Is there a curse hanging over the royal princesses in Monaco? Last November, after several months in South Africa to treat an ENT problem which prevented her from traveling, Charlène of Monaco made her grand return to the Rock, welcomed by her children Jacques and Gabriella, as well as her husband, Prince Albert. However, this family reunion was short-lived for the princess, who then set sail for Switzerland, where she is interned to treat several health problems. While her recovery promises to be long, and her husband supports her more than ever, the Monegasques hope to see her again on the feast of Saint Devote, on 26 and 27 January next.
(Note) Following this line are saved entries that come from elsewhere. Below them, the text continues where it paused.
(* ===== verification/LinkedList.v ===== *)
(** * LinkedList: circular doubly-linked lists in memory

    MdePkg/Library/BaseLib/LinkedList.c.  The heap maps the address of a
    LIST_ENTRY to its two links; 0 is NULL, and an access outside the heap is
    a [Fault].  [Config] carries the build options the code reads: whether
    ASSERT is compiled in (MDEPKG_NDEBUG), PcdVerifyNodeInList and
    PcdMaximumLinkedListLength.

    The representation predicate [dll h head xs] says that [head] is the
    head node of a list whose nodes are [xs] in order; the theorems show
    that each operation implements the operation on the sequence [xs], leaves
    every other cell alone ([frame]) and passes its own debug assertions.
    The clients (the event and timer queues) model their lists as such
    sequences. *)

From stdpp Require Import base option list gmap fin_maps.
From Stdlib Require Import ZArith Lia.
From S2P Require Import Prelude.

Local Open Scope Z_scope.
Local Open Scope edk_scope.

Record LIST_ENTRY := mkEntry { ForwardLink : Z; BackLink : Z }.

#[global] Instance LIST_ENTRY_eq_dec : EqDecision LIST_ENTRY.
Proof. solve_decision. Defined.

Abbreviation heap := (gmap Z LIST_ENTRY).

Record Config := mkConfig {
  MDEPKG_NDEBUG : bool;
  PcdVerifyNodeInList : bool;
  PcdMaximumLinkedListLength : Z
}.

(** ** Memory access *)

Definition NULL : Z := 0.

Definition load (p : Z) : M heap LIST_ENTRY :=
  fun h => match h !! p with Some e => Ok (e, h) | None => Fault end.
Definition get_fwd (p : Z) : M heap Z := let! e := load p in Mret (ForwardLink e).
Definition get_back (p : Z) : M heap Z := let! e := load p in Mret (BackLink e).
Definition set_fwd (p v : Z) : M heap unit :=
  let! e := load p in Mmodify (fun h => <[p := mkEntry v (BackLink e)]> h).
Definition set_back (p v : Z) : M heap unit :=
  let! e := load p in Mmodify (fun h => <[p := mkEntry (ForwardLink e) v]> h).

Section LinkedListLib.
Context (cfg : Config).

(** ASSERT evaluates its condition only when it is compiled in. *)
Definition ASSERTM (c : M heap bool) : M heap unit :=
  if MDEPKG_NDEBUG cfg then Mret tt
  else let! b := c in if b then Mret tt else Mfail AssertFail.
But in Monaco, the life of Charlène is not without reminding some the fate of another princess consort before her: Princess Alice of Monaco, wife of Albert I and great-great-grandfather of Prince Albert II. First princess from the United States to set foot on the Rock long before Grace Kelly, Alice Heine was born in 1857 in New Orleans, Louisiana. His parents, a wealthy Parisian banker and a daughter of American high society from Alsace, gave him as godfather and godmother the Emperor Napoleon III and the Empress Eugénie. In 1875 she married the Duc de Richelieu with whom she had two children, before being widowed at the age of 22 in 1880.
This common point that Charlene and Alice of Monaco had
She then waited almost ten years, like Charlene of Monaco with Prince Albert II, to marry Albert I. Thus, in 1889, Alice Heine became Princess Alice of Monaco, and therefore the mother-in-law of Louis II, the son of Albert I, born of the marriage of the latter with the Scottish Lady Mary Victoria Hamilton, who was finally annulled in 1880. Another point in common with Charlène of Monaco, who by marrying Prince Albert became the stepmother of Jazmin Grace and Alexandre, her husband’s eldest children, interpreted as illegitimate because they were born out of wedlock, with whom she maintains distant relations.
Portrayed at the time of her marriage as “a 32-year-old American blonde”, Princess Alice, passionate about the arts, contributed to the development of culture on the Rock. But over the years, her relationship with Albert I tarnished, to the point of leading to a breakup in 1902. If she did not divorce Albert I, Alice of Monaco set sail for the United Kingdom before settling in Paris where she died in 1925, three years after her husband, with whom she was never buried.